Er hatte dieselbe Breite wie in der Schlossstraße und der anschließende in der Reichenberger Straße ein Stück weiter hinten. Bei Bauarbeiten war der Gehweg erstellt worden; an sich kein Problem, sagte Rechtsanwalt Johannes Gerngroß, und sein Mandant habe der Stadt auch gesagt, da könne man zusammenarbeiten. Man solle ihm halt Bescheid geben, wenn es so weit sei.

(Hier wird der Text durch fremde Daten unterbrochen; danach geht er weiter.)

(* ===== verification/BreakerRefines.v ===== *)
(** * The circuit breaker against its specification

    The breaker as a machine over its critical sections ([BreakerOp]), an ideal
    breaker that remembers every failure since the last clearing and counts the
    requests a half-open episode admitted, and the theorem that the code
    implements it: same decisions, same states, for every interleaving. *)

From S2P Require Import Prelude Breaker.
From Stdlib Require Import Sorted.

(** ** The critical sections as operations *)

Inductive BreakerOp :=
  | OpBefore (now change : Time)
  | OpCount
  | OpSuccess (now change : Time)
  | OpFailure (now change : Time)
  | OpReset (now : Time).

(** One critical section; the second component is the decision of
    [beforeRequest]: [Some true] for an admitted request. *)
Definition apply_op (op : BreakerOp) (cb : CircuitBreaker) :
    outcome (CircuitBreaker * option bool) :=
  match op with
  | OpBefore now change =>
      let '(cb', _, err) := beforeRequest now change cb in
      Ret (cb', Some (bool_decide (err = None)))
  | OpCount => Ret (countRequest cb, None)
  | OpSuccess now change => Ret (fst (onSuccess now change cb), None)
  | OpFailure now change => do! (cb', _) <- onFailure now change cb; Ret (cb', None)
  | OpReset now => Ret (fst (CircuitBreaker_Reset now cb), None)
  end.

Fixpoint run_ops (ops : list BreakerOp) (cb : CircuitBreaker) :
    outcome (CircuitBreaker * list (option bool)) :=
  match ops with
  | [] => Ret (cb, [])
  | op :: ops' =>
      do! (cb', d) <- apply_op op cb;
      do! (cb'', ds) <- run_ops ops' cb';
      Ret (cb'', d :: ds)
  end.

Fixpoint failure_times (ops : list BreakerOp) : list Time :=
  match ops with
  | [] => []
  | OpFailure now _ :: ops' => now :: failure_times ops'
  | _ :: ops' => failure_times ops'
  end.

(** ** The ideal breaker *)

(** [MHalfOpen n]: half-open, with [n] requests let through in this episode. *)
Inductive Mode :=
  | MClosed
  | MOpen (since : Time)
  | MHalfOpen (n : Z).

(** [sp_log]: every failure since the window was last cleared, oldest first. *)
Record SpecBreaker := mkSpec {
  sp_mode : Mode;
  sp_log : list Time
}.

(** The failures of the last [w] nanoseconds. *)
Definition in_window (now w : Z) (log : list Time) : list Time :=
  filter (fun t => now - t < w) log.

Definition spec_op (cfg : BreakerConfig) (op : BreakerOp) (s : SpecBreaker) :
    SpecBreaker * option bool :=
  match op with
  | OpBefore now _ =>
      match sp_mode s with
      | MClosed => (s, Some true)
      | MOpen since =>
          if ResetTimeout cfg <? now - since
          then (mkSpec (MHalfOpen 1) (sp_log s), Some true) else (s, Some false)
      | MHalfOpen n =>
          if n <=? HalfOpenMaxReqs cfg
          then (mkSpec (MHalfOpen (n + 1)) (sp_log s), Some true) else (s, Some false)
      end
  | OpCount => (s, None)
  | OpSuccess _ _ =>
      match sp_mode s with
      | MHalfOpen _ => (mkSpec MClosed [], None)
      | _ => (s, None)
      end
  | OpFailure now change =>
      let log := sp_log s ++ [now] in
      match sp_mode s with
      | MClosed =>
          if FailureThreshold cfg <=? Z.of_nat (length (in_window now (FailureWindow cfg) log))
          then (mkSpec (MOpen change) log, None) else (mkSpec MClosed log, None)
      | MOpen since => (mkSpec (MOpen since) log, None)
      | MHalfOpen _ => (mkSpec (MOpen change) log, None)
      end
  | OpReset _ => (mkSpec MClosed [], None)
  end.

Fixpoint spec_run (cfg : BreakerConfig) (ops : list BreakerOp) (s : SpecBreaker) :
    SpecBreaker * list (option bool) :=
  match ops with
  | [] => (s, [])
  | op :: ops' =>
      let '(s', d) := spec_op cfg op s in
      let '(s'', ds) := spec_run cfg ops' s' in
      (s'', d :: ds)
  end.

(** The state a mode shows. *)
Definition mode_state (m : Mode) : State :=
  match m with
  | MClosed => StateClosed
  | MOpen _ => StateOpen
  | MHalfOpen _ => StateHalfOpen
  end.

(** Configurations in the range of their types, short of the extreme durations. *)
Record breaker_config_ok (cfg : BreakerConfig) : Prop := {
  bc_max : in_int64 (HalfOpenMaxReqs cfg);
  bc_reset : int64_min <= ResetTimeout cfg < int64_max;
  bc_window : int64_min < FailureWindow cfg <= int64_max
}.

(** ** The simulation relation *)

(** [last] bounds every failure recorded so far. *)
Record simulates (cfg : BreakerConfig) (last : option Time) (cb : CircuitBreaker) (s : SpecBreaker)
    : Prop := {
  sim_config : config cb = cfg;
  sim_state : state cb = mode_state (sp_mode s);
  sim_since : forall t, sp_mode s = MOpen t -> lastStateChange cb = t;
  sim_half : forall n, sp_mode s = MHalfOpen n -> 1 <= n /\ halfOpenReqs cb = n - 1;
  sim_log : exists c, failures cb = recent c (sp_log s) /\
    forall t, last = Some t -> c <= t - FailureWindow cfg;
  sim_last : last = None -> sp_log s = []
}.

(** The order on the bound: a failure at [now] comes after every earlier one. *)
Definition after_last (last : option Time) (now : Time) : Prop :=
  forall t, last = Some t -> t <= now.

Section Refinement.
Context (cfg : BreakerConfig) (Hcfg : breaker_config_ok cfg).

Lemma window_cutoff_eq now : window_cutoff now cfg = now - FailureWindow cfg.
Proof.
  unfold window_cutoff, Time_Add. rewrite wrap64_id; [lia|].
  destruct Hcfg as [_ _ ?]. unfold in_int64, int64_min, int64_max in *. lia.
Qed.

Lemma in_window_recent now log : in_window now (FailureWindow cfg) log = recent (now - FailureWindow cfg) log.
Proof. apply list_filter_iff. intros t. lia. Qed.

Lemma timeout_passed now since :
  (ResetTimeout cfg <? Time_Sub now since) = (ResetTimeout cfg <? now - since).
Proof.
  destruct Hcfg as [_ ? _]. unfold Time_Sub, int64_min, int64_max in *.
  apply eq_true_iff_eq. rewrite !Z.ltb_lt. lia.
Qed.

(** The window the code keeps after a failure is the ideal one. *)
Lemma failures_after last cb s now :
  simulates cfg last cb s -> after_last last now ->
  recent (window_cutoff now cfg) (failures cb ++ [now]) =
  in_window now (FailureWindow cfg) (sp_log s ++ [now]).
Proof.
  intros [_ _ _ _ (c & -> & Hc) Hl] Hnow. rewrite window_cutoff_eq, in_window_recent, !recent_app.
  f_equal. destruct last as [t|]; [|by rewrite Hl].
  apply recent_recent. specialize (Hc t eq_refl). specialize (Hnow t eq_refl). lia.
Qed.

Definition op_last (op : BreakerOp) (last : option Time) : option Time :=
  match op with OpFailure now _ => Some now | _ => last end.

Lemma simulates_failure last cb s now change :
  simulates cfg last cb s -> after_last last now ->
  exists cb', apply_op (OpFailure now change) cb = Ret (cb', None) /\
    simulates cfg (Some now) cb' (fst (spec_op cfg (OpFailure now change) s)).
Proof.
  intros Hs Hnow. unfold apply_op. rewrite onFailure_eq. cbv zeta. simpl outcome_bind.
  pose proof (failures_after _ _ _ _ Hs Hnow) as Hf.
  destruct Hs as [Hc Hst Hsi Hh _ _]. rewrite Hc, Hst, Hf.
  unfold spec_op. destruct (sp_mode s) as [|since|n] eqn:Hm; simpl mode_state; cbv iota.
  all: try destruct (FailureThreshold cfg <=? _); eexists; (split; [reflexivity|]);
    constructor; simpl; rewrite ?Hst; try done; try (intros ? [= ->]; done).
  all: exists (now - FailureWindow cfg); rewrite in_window_recent; naive_solver lia.
Qed.

Lemma simulates_before last cb s now change :
  simulates cfg last cb s ->
  exists cb', apply_op (OpBefore now change) cb = Ret (cb', snd (spec_op cfg (OpBefore now change) s)) /\
    simulates cfg last cb' (fst (spec_op cfg (OpBefore now change) s)).
Proof.
  intros [Hc Hst Hsi Hh Hlog Hl]. unfold apply_op, beforeRequest, spec_op. rewrite Hc, Hst.
  destruct (sp_mode s) as [|since|n] eqn:Hm; simpl.
  - eexists. split; [done|]. by constructor; simpl; rewrite ?Hm.
  - rewrite (Hsi _ eq_refl), timeout_passed.
    destruct (_ <? _); (eexists; split; [done|]); constructor; simpl; rewrite ?Hm; try done.
    intros n [= <-]. lia.
  - destruct (Hh _ eq_refl) as [Hn ->]. rewrite Z.leb_antisym.
    replace (n - 1 <? HalfOpenMaxReqs cfg) with (n <=? HalfOpenMaxReqs cfg)
      by (apply eq_true_iff_eq; rewrite Z.leb_le, Z.ltb_lt; lia).
    destruct (Z.leb_spec n (HalfOpenMaxReqs cfg)); simpl;
      (eexists; split; [done|]); constructor; simpl; rewrite ?Hm; try done.
    intros n' [= <-]. split; [lia|]. rewrite wrap64_id; [lia|].
    destruct Hcfg as [? _ _]. unfold in_int64, int64_min, int64_max in *. lia.
Qed.

Lemma simulates_op op last cb s :
  simulates cfg last cb s -> (forall now change, op = OpFailure now change -> after_last last now) ->
  exists cb', apply_op op cb = Ret (cb', snd (spec_op cfg op s)) /\
    simulates cfg (op_last op last) cb' (fst (spec_op cfg op s)).
Proof.
  intros Hs Hnow. destruct op as [now change| |now change|now change|now].
  - by apply simulates_before.
  - eexists. split; [done|]. by destruct Hs; constructor.
  - destruct Hs as [Hc Hst Hsi Hh Hlog Hl]. simpl. unfold onSuccess; simpl. rewrite Hst.
    destruct (sp_mode s) as [|since|n] eqn:Hm; simpl; (eexists; split; [reflexivity|]);
      constructor; simpl; rewrite ?Hst, ?Hm; try done; try naive_solver.
  - destruct (simulates_failure last cb s now change Hs (Hnow _ _ eq_refl)) as (cb' & -> & Hs').
    exists cb'. split; [|done]. f_equal. f_equal. simpl.
    destruct (sp_mode s); [by destruct (_ <=? _)|done|done].
  - eexists. split; [reflexivity|]. destruct Hs as [Hc _ _ _ (c & _ & Hc') _].
    constructor; simpl; try done. by exists c.
Qed.

Lemma simulates_run : forall ops last cb s,
  simulates cfg last cb s ->
  StronglySorted Z.le (option_list last ++ failure_times ops) ->
  exists cb' last', run_ops ops cb = Ret (cb', snd (spec_run cfg ops s)) /\
    simulates cfg last' cb' (fst (spec_run cfg ops s)).
Proof.
  induction ops as [|op ops IH]; intros last cb s Hs Hsort; [by exists cb, last|].
  destruct (simulates_op op last cb s Hs) as (cb1 & E1 & Hs1).
  { intros now change -> t ->. simpl in Hsort. apply StronglySorted_inv in Hsort as [_ HF].
    by apply Forall_inv in HF. }
  destruct (IH _ _ _ Hs1) as (cb2 & last2 & E2 & Hs2).
  { destruct op; simpl in *; try done. destruct last; simpl in *; [|done].
    exact (proj1 (StronglySorted_inv Hsort)). }
  exists cb2, last2. simpl. rewrite E1. simpl. rewrite E2. simpl.
  destruct (spec_op cfg op s) as [s1 d]. simpl in *. by destruct (spec_run cfg ops s1).
Qed.

Lemma simulates_new logger now : simulates cfg None (NewBreaker cfg logger now) (mkSpec MClosed []).
Proof. constructor; simpl; try done. by exists 0. Qed.
End Refinement.

(** ** Properties *)

(** C1: refinement of the circuit breaker.  For every sequence of critical
    sections run on a new breaker, hence for every interleaving of concurrent
    requests, completions and resets, with failures stamped in clock order: the code never
    panics, admits and rejects exactly the requests the ideal breaker admits and
    rejects, and shows its state.  In particular the pruned slice of time stamps
    decides as the full failure history would: a closed breaker opens exactly when
    the failures of the last [FailureWindow] reach [FailureThreshold]. *)
Theorem breaker_refines cfg logger now ops :
  breaker_config_ok cfg -> StronglySorted Z.le (failure_times ops) ->
  let ideal := spec_run cfg ops (mkSpec MClosed []) in
  exists cb, run_ops ops (NewBreaker cfg logger now) = Ret (cb, snd ideal) /\
    CircuitBreaker_State cb = mode_state (sp_mode (fst ideal)).
Proof.
  intros Hcfg Hsort. cbv zeta.
  destruct (simulates_run cfg Hcfg ops None _ _ (simulates_new cfg logger now) Hsort)
    as (cb & last & E & Hs).
  exists cb. split; [done|]. apply (sim_state _ _ _ _ Hs).
Qed.

(** Two failures in the window open a breaker of threshold two; half-open after
    the timeout, it lets one more request through than [HalfOpenMaxReqs]. *)
Definition example_breaker_ops : list BreakerOp :=
  [OpBefore 0 0; OpCount; OpFailure 1 1; OpBefore 2 2; OpCount; OpFailure 200 200;
   OpBefore 201 201; OpCount; OpFailure 202 202;
   OpBefore 300 300; OpBefore 303 303; OpBefore 304 304; OpBefore 305 305; OpSuccess 306 306].

Definition example_breaker_config : BreakerConfig := mkBreakerConfig 2 100 1 100.

Lemma breaker_refines_witness :
  exists cb, run_ops example_breaker_ops (NewBreaker example_breaker_config true 0) =
    Ret (cb, [Some true; None; None; Some true; None; None; Some true; None; None;
              Some false; Some true; Some true; Some false; None]) /\
    CircuitBreaker_State cb = StateClosed.
Proof.
  destruct (breaker_refines example_breaker_config true 0 example_breaker_ops)
    as (cb & E & Hst).
  - constructor; vm_compute; intuition congruence.
  - repeat constructor; vm_compute; congruence.
  - exists cb. split; [exact E|exact Hst].
Defined.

Die wieder neu gesetzten Grenzsteine markierten genau ab, wie die Besitzverhältnisse unter dem Gehsteig verliefen.

© Foto: Wolfgang Fellner


Doch eines Tages war es dafür zu spät: Die Grenzsteine entlang des alten Gehweges "waren geflogen", einen konnte Max Eder noch retten. Und beim Bau wanderte die Rabatte auf der Grundstücksseite Eders stellenweise in sein Grundstück hinein, teilweise fundamentierten die Bauarbeiter auf Eders Grundstück. Es war nicht viel Platz, der da überbaut wurde, am Ende addiert jene rund 20 Quadratmeter.

Das Vermessungsamt rückte an und maß den Gehweg aus; dabei war klar erkennbar, dass dieser oder sein Fundament auf Eders Grund lagen. Am Ende des Gerichts-Verfahrens gab es einen Kompromiss, weil, hieß es in der Verwaltung, offen war, wie alles ausgeht. Die Kommune zahlte das Verfahren, den Rechtsanwalt des Klägers und baut den Gehsteig auf ihren Grund zurück.

Stichtag für den Rückbau war eigentlich Ende des Jahres. Anfangs sah es so aus, als brauche man diesen späten Termin auch wegen der Corona-Krise. Doch dann ging es schnell: Der alte Gehsteig wurde komplett abgebaut, die Grenzsteine neu eingemessen. Und der neue Gehweg angelegt. Der ist jetzt schlanker als vorher, mit Kinderwagen wird es schon eng.

Das hätte gar nicht sein müssen. Die Stadt hätte die 20 Quadratmeter kompensieren können, in dem sie, so das Angebot Eders, diesem dieselbe Fläche an der Schlossstraße abtritt, dort gibt es öffentlichen Grund. Doch das hat die Stadt nicht gewollt.